Since the optical element is molded by using the molding apparatus according to any one of the above or the optical element molding method according to claim 6, it is possible to relatively easily provide an inexpensive and highly accurate optical element. .

[Brief description of the drawings]

FIG. 1 is a diagram showing an outline of a molding apparatus to which the present invention is applied.

FIG. 2 is a schematic enlarged view of the molding die shown in FIG.

FIG. 3 is a partially enlarged view of the molding die shown in FIG. 2;

FIG. 4 is a schematic enlarged view of the molding die shown in FIG.

5 is a schematic enlarged view of the molding die shown in FIG.

FIG. 6 is a view showing a main part of another example of a molding apparatus to which the present invention is applied.

FIG. 7 is a partially enlarged view of a conventional molding die corresponding to FIG.

FIG. 8 is a partially enlarged view of a conventional molding die corresponding to FIG.

[Explanation of symbols]

 DESCRIPTION OF SYMBOLS 1 Forming apparatus 2 Mold 9 Cavity surface 10 Cavity

Claims (9)

[Claims] 1. A molding die for producing an optical element having a smooth surface on at least one side by molding a thermoplastic resin, wherein the molding surface has a cavity surface in contact with the thermoplastic resin.
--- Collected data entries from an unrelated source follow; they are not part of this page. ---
(** Induction by pairs of digits. *)
Lemma pairs_ind {A} (P : list A -> Prop) :
  P [] -> (forall a, P [a]) -> (forall a b l, P l -> P (a :: b :: l)) -> forall l, P l.
Proof.
  intros H0 H1 H2 l. enough (P l /\ forall a, P (a :: l)) as [H _] by done.
  induction l as [|x l [IH1 IH2]]; [done|]. split; [done|]. intros a. by apply H2.
Qed.

Lemma length_semi_octets ds : Z.of_nat (length (semi_octets ds)) = Z.quot (Z.of_nat (length ds) + 1) 2.
Proof.
  rewrite Z.quot_div_nonneg by lia. induction ds as [|a|a b ds IH] using pairs_ind; [done|done|]. cbn [semi_octets length]. lia.
Qed.

Lemma at_length {A} (f : A -> A) l1 x l2 : alter f (length l1) (l1 ++ x :: l2) = l1 ++ f x :: l2.
Proof. replace (length l1) with (length l1 + 0)%nat by lia. by rewrite alter_app_r. Qed.

Lemma digit_bytes a b : digit_ok a -> digit_ok b ->
  u8 (0 .| (a .<< 0)) = a /\ u8 (a .| (b .<< 4)) = a + 16 * b /\ a .| 0xf0 = a + 0xf0.
Proof.
  intros Ha Hb. unfold digit_ok in *. rewrite Z.lor_0_l, Z.shiftl_0_r. split_and!.
  - apply wrap_small. unfold in_u. lia.
  - rewrite Z.lor_comm, append_bits by lia. rewrite wrap_small by (unfold in_u; lia). lia.
  - pose proof (forall_below 10 (fun a => a .| 0xf0 =? a + 0xf0) ltac:(by vm_compute) a Ha) as H. by apply Z.eqb_eq in H.
Qed.

Lemma address_digits_spec ds : forall pre k len, Forall digit_ok ds -> (length pre + k = 16)%nat -> (length ds <= 2 * k)%nat ->
  exists data pos shift, address_digits (ascii_digits ds) (pre ++ replicate k 0) (length pre) 0 len
      = Some (data, pos, shift, len + Z.of_nat (length ds))
    /\ (if nz shift then alter (fun b => b .| 0xf0) pos data else data)
       = pre ++ semi_octets ds ++ replicate (k - length (semi_octets ds)) 0.
Proof.
  induction ds as [|a|a b ds IH] using pairs_ind; intros pre k len Hds Hk Hl.
  - exists (pre ++ replicate k 0), (length pre), 0. split; [cbn; repeat f_equal; lia|]. cbn. by rewrite Nat.sub_0_r.
  - apply Forall_cons in Hds as [Ha _]. destruct k as [|k]; [simpl in Hl; lia|].
    destruct (digit_bytes a 0 Ha ltac:(unfold digit_ok; lia)) as (E1 & _ & E2). unfold digit_ok in Ha.
    cbn [ascii_digits fmap list_fmap address_digits]. replace (48 + a - 48) with a by lia.
    rewrite wrap_small by (unfold in_u; lia). rewrite (proj2 (Z.leb_gt 10 a)), (proj2 (Z.leb_gt _ _)) by (unfold SMS_ADDRESS_MAX_SIZE; lia).
    cbn [orb replicate]. rewrite at_length, E1. exists (pre ++ a :: replicate k 0), (length pre), 4. split; [done|].
    cbn. rewrite Nat.sub_0_r. rewrite (at_length (fun b => b .| 0xf0)), E2. done.
  - apply Forall_cons in Hds as [Ha Hds]. apply Forall_cons in Hds as [Hb Hds].
    destruct k as [|k]; [simpl in Hl; lia|]. destruct (digit_bytes a b Ha Hb) as (E1 & E2 & _). unfold digit_ok in Ha, Hb.
    cbn [ascii_digits fmap list_fmap address_digits]. replace (48 + a - 48) with a by lia. replace (48 + b - 48) with b by lia.
    rewrite !wrap_small by (unfold in_u; lia).
    rewrite (proj2 (Z.leb_gt 10 a)), (proj2 (Z.leb_gt 10 b)), !(proj2 (Z.leb_gt _ _)) by (unfold SMS_ADDRESS_MAX_SIZE; lia).
    cbn [orb replicate]. rewrite !at_length, E1. change (0 + 4) with 4. rewrite E2. cbn [Z.eqb Z.add Pos.add Pos.succ Pos.eqb].
    destruct (IH (pre ++ [a + 16 * b]) k (len + 1 + 1) Hds) as (data & pos & shift & E & Hd);
      [rewrite length_app; simpl; lia|simpl in Hl; lia|].
    rewrite length_app, <- app_assoc in E. cbn in E. rewrite Nat.add_1_r in E. exists data, pos, shift.
    unfold ascii_digits in E. split.
    + rewrite E. by replace (len + Z.of_nat (length (a :: b :: ds))) with (len + 1 + 1 + Z.of_nat (length ds)) by (cbn [length]; lia).
    + rewrite Hd, <- app_assoc. by cbn.
Qed.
A mold having a treated surface obtained by subjecting a thermoplastic resin to a release treatment. 2. The molding die according to claim 1, wherein said treated surface is formed by applying a release agent to said cavity surface. 3. The molding die according to claim 1, wherein the processing surface is formed by plating at least a portion of the cavity surface corresponding to the smooth surface. Mold for molding. 4. A molding die for producing an optical element having a smooth surface on at least one side by molding a thermoplastic resin, the mold having a cavity surface in contact with the thermoplastic resin, and at least a part of the cavity surface. A molding die having a treated surface on which a release treatment has been performed on a thermoplastic resin. 5. The molding apparatus according to claim 4, wherein the processing surface is formed by applying a release agent to the cavity surface. 6. The molding apparatus according to claim 1, wherein the processing surface is formed by plating the cavity surface. 7. The molding apparatus according to claim 4, wherein the solidified thermoplastic resin in the molding die is heated and melted, and then solidified again. apparatus. 8. An optical element is molded by using the molding die according to any one of claims 1 to 3 or the molding apparatus according to any one of claims 4 to 7. Optical element molding method. 9. A molding die according to any one of claims 1 to 3, a molding apparatus according to any one of claims 4 to 7, or an optical element molding method according to claim 6. An optical element characterized by being formed by molding.